Okay, I was at a flea market and I saw these two books, Witch Child and Sorceress by Celia Rees.  They looked supernatural and were like a buck a piece so I figured, what’s the worst that could happen?  Well, I got halfway through the Witch Child and I looked it up on Amazon just to see what else this author had written, etc because I was really enjoying it.  Well, much to my chagrin, it turns out that these books are written for pre-teen girls.  That’s right.  Pre-teen girls.  Imagine my shame when I saw that these were featured on lists like “Books For Teenage Girls That Will Rock You Soxs.”  Okay, I can take being lumped in with teenage girls, but can we please watch the spelling?  And, I’m just going to come out and say it.  I was into the story enough to finish it anyway.  And also read the second book.  So there.  The first one, Witch Child, was quite simply a very beautifully written first person narrative.  It follows Mary, a fourteen year old witch-girl from the site of her grandmother’s hanging for witchcraft across the ocean to the New World where she settles with Puritans.  Of course, lots of light-hearted fun ensues.  The narrative ends very abruptly, (fitting, as it’s being told in the first person) and it is suitably jolting. 

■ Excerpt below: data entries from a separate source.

(** X8 at a first half that goes through, and at one that does not. *)
Lemma batch_splits_witness :
  lambda_handler demo {| Records := Some [file_gz] |} start
    = (Returned status_ok,
       snd (lambda_handler demo {| Records := Some [file_gz] |} start)) /\
  lambda_handler demo
      {| Records := Some ([file_gz] ++ [notification "other/path/data.gz"]) |}
      start
    = lambda_handler demo
        {| Records := Some [notification "other/path/data.gz"] |}
        (snd (lambda_handler demo {| Records := Some [file_gz] |} start)) /\
  lambda_handler demo {| Records := Some [notification "raw/missing.gz"] |}
                 start
    = (Raised (ServiceError (lit "NoSuchKey")),
       requested (notification "raw/missing.gz") start) /\
  lambda_handler demo
      {| Records := Some ([notification "raw/missing.gz"] ++ [file_gz]) |}
      start
    = (Raised (ServiceError (lit "NoSuchKey")),
       requested (notification "raw/missing.gz") start).
Proof.
  assert (H1 : lambda_handler demo {| Records := Some [file_gz] |} start
               = (Returned status_ok,
                  snd (lambda_handler demo {| Records := Some [file_gz] |}
                                      start))) by run.
  assert (H2 : lambda_handler demo
                 {| Records := Some [notification "raw/missing.gz"] |} start
               = (Raised (ServiceError (lit "NoSuchKey")),
                  requested (notification "raw/missing.gz") start)) by run.
  split; [exact H1|]. split.
  { exact (proj1 (batch_splits demo [file_gz]
                    [notification "other/path/data.gz"] start) _ _ H1). }
  split; [exact H2|].
  exact (proj2 (batch_splits demo [notification "raw/missing.gz"]
                  [file_gz] start) _ _ H2).
Defined.

(** X9 at the object of [file_gz]. *)
Lemma records_are_put_witness :
  s3_get_object demo (calls start) (bucket_name file_gz)
                (unquote_plus (object_key file_gz))
    = Returned (body_of two_clicks) /\
  gzip_read demo (body_of two_clicks) = Returned (body_of two_clicks) /\
  decode_utf8 (body_of two_clicks) = Returned two_clicks /\
  only_objects demo (splitlines two_clicks) /\
  objects_of demo (splitlines two_clicks) <> [] /\
  encode_utf8
    (join [10%N]
       (stamped demo (clock_reads start)
                (objects_of demo (splitlines two_clicks))))
    = Returned (body_of file_json) /\
  process_record demo file_gz start
    = (s3_put_object demo
         (calls start ++
          [GetObject (bucket_name file_gz)
                     (unquote_plus (object_key file_gz))])
         (bucket_name file_gz)
         (dest_key_of (unquote_plus (object_key file_gz)))
         (body_of file_json) (lit "application/json"),
       {| calls :=
            calls start ++
            [GetObject (bucket_name file_gz)
                       (unquote_plus (object_key file_gz));
             PutObject (bucket_name file_gz)
                       (dest_key_of (unquote_plus (object_key file_gz)))
                       (body_of file_json) (lit "application/json")];
          clock_reads :=
            clock_reads start +
            List.length (objects_of demo (splitlines two_clicks)) |}).
Proof.
  assert (H1 : s3_get_object demo (calls start) (bucket_name file_gz)
                 (unquote_plus (object_key file_gz))
               = Returned (body_of two_clicks)) by run.
  assert (H2 : gzip_read demo (body_of two_clicks)
               = Returned (body_of two_clicks)) by run.
  assert (H3 : decode_utf8 (body_of two_clicks) = Returned two_clicks) by run.
  assert (H4 : only_objects demo (splitlines two_clicks)).
  { unfold only_objects.
    replace (splitlines two_clicks)
      with [jtext "{'user_id':'u1','x':1}"; jtext "{'user_id':'u2','x':2}"]
      by run.
    repeat (constructor; [settle_line|]). constructor. }
  assert (H5 : objects_of demo (splitlines two_clicks) <> [])
    by (vm_compute; discriminate).
  assert (H6 : encode_utf8
                 (join [10%N]
                    (stamped demo (clock_reads start)
                             (objects_of demo (splitlines two_clicks))))
               = Returned (body_of file_json)) by run.
  repeat (split; [assumption|]).
  exact (@records_are_put demo file_gz start _ _ _ _ H1 H2 H3 H4 H5 H6).
Defined.

(** X10 at two records. *)
Lemma written_lines_read_back_witness :
  Forall (fun l => l <> [] /\ existsb is_linebreak l = false)
         [jtext "{'a': 1}"; jtext "{'b': 2}"] /\
  encode_utf8 (join [10%N] [jtext "{'a': 1}"; jtext "{'b': 2}"])
    = Returned (body_of (jtext "{'a': 1}" ++ nl ++ jtext "{'b': 2}")) /\
  exists text,
    decode_utf8 (body_of (jtext "{'a': 1}" ++ nl ++ jtext "{'b': 2}"))
      = Returned text /\
    splitlines text = [jtext "{'a': 1}"; jtext "{'b': 2}"].
Proof.
  assert (H1 : Forall (fun l => l <> [] /\ existsb is_linebreak l = false)
                      [jtext "{'a': 1}"; jtext "{'b': 2}"])
    by (repeat constructor; run).
  assert (H2 : encode_utf8 (join [10%N] [jtext "{'a': 1}"; jtext "{'b': 2}"])
               = Returned (body_of (jtext "{'a': 1}" ++ nl ++
                                    jtext "{'b': 2}"))) by run.
  split; [exact H1|]. split; [exact H2|].
  exact (@written_lines_read_back _ _ H1 H2).
Defined.

(** X11 at the text [long_number]: the record before the long number is
    made, the record after it is not, and [file_gz] is not asked for. *)
Lemma load_error_not_caught_witness :
  for_records overlong [] start = (Returned tt, start) /\
  s3_get_object overlong (calls start)
                (bucket_name (notification "raw/long.gz"))
                (unquote_plus (object_key (notification "raw/long.gz")))
    = Returned (body_of long_number) /\
  gzip_read overlong (body_of long_number) = Returned (body_of long_number) /\
  decode_utf8 (body_of long_number) = Returned long_number /\
  splitlines long_number
    = [jtext "{'a':1}"] ++ long_line :: [jtext "{'b':2}"] /\
  only_objects overlong [jtext "{'a':1}"] /\
  load_error overlong long_line ValueError /\
  transform_line overlong long_line start = (Raised ValueError, start) /\
  lambda_handler overlong
      {| Records := Some ([] ++ notification "raw/long.gz" :: [file_gz]) |}
      start
    = (Raised ValueError,
       {| calls :=
            calls start ++
            [GetObject (bucket_name (notification "raw/long.gz"))
                       (unquote_plus
                          (object_key (notification "raw/long.gz")))];
          clock_reads :=
            clock_reads start +
            List.length (objects_of overlong [jtext "{'a':1}"]) |}).
Proof.
  assert (H0 : for_records overlong [] start = (Returned tt, start))
    by reflexivity.
  assert (H1 : s3_get_object overlong (calls start)
                 (bucket_name (notification "raw/long.gz"))
                 (unquote_plus (object_key (notification "raw/long.gz")))
               = Returned (body_of long_number)) by run.
  assert (H2 : gzip_read overlong (body_of long_number)
               = Returned (body_of long_number)) by run.
  assert (H3 : decode_utf8 (body_of long_number) = Returned long_number)
    by run.
  assert (H4 : splitlines long_number
               = [jtext "{'a':1}"] ++ long_line :: [jtext "{'b':2}"]) by run.
  assert (H5 : only_objects overlong [jtext "{'a':1}"]).
  { constructor; [|constructor].
    right; right. exists [(lit "a", JInt 1)]. split; run. }
  assert (H6 : load_error overlong long_line ValueError).
  { split; [run|]. split; [run|discriminate]. }
  repeat (split; [assumption|]).
  split.
  { exact (proj1 (proj2 (load_error_not_caught overlong)) _ _ start H6). }
  exact (proj2 (proj2 (load_error_not_caught overlong)) [] _ [file_gz] start
           start _ _ _ _ _ _ _ H0 H1 H2 H3 H4 H5 H6).
Defined.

Alas, Sorceress is less of a success.  Rees jumps back and forth between Mary’s story and the story of one of her present-day descendents, Agnes, also known as Searching Sky.  (Yes, apparently Mary got in with the savages after being shunt by the paleface dicks.)    The shifting in the narrative from one point of view to another, to in some chapters, even another is not something Rees really accomplishes with any kind of fluidity.  It would have been much better to just stick with Mary’s story, but then you she would have had to lose a clever gimmick.  Sadly, sometimes an idea, shrewd as it might be, just does not serve the story.  It happens to the best writers.  It’s hard to let go of a brilliant idea.  But this concept isn’t quite sharp enough to distract us from noticing just how disjointed this narrative feels.

So there.  Witch Child was very good.  Sorceress kept my attention when it was following Mary.  So if you’ll excuse me, now I have to go put on my training bra or listen to Panic at the Disco or Creed or arrange my Hello Kitty things or whatever the shit twelve year old girls are doing these days.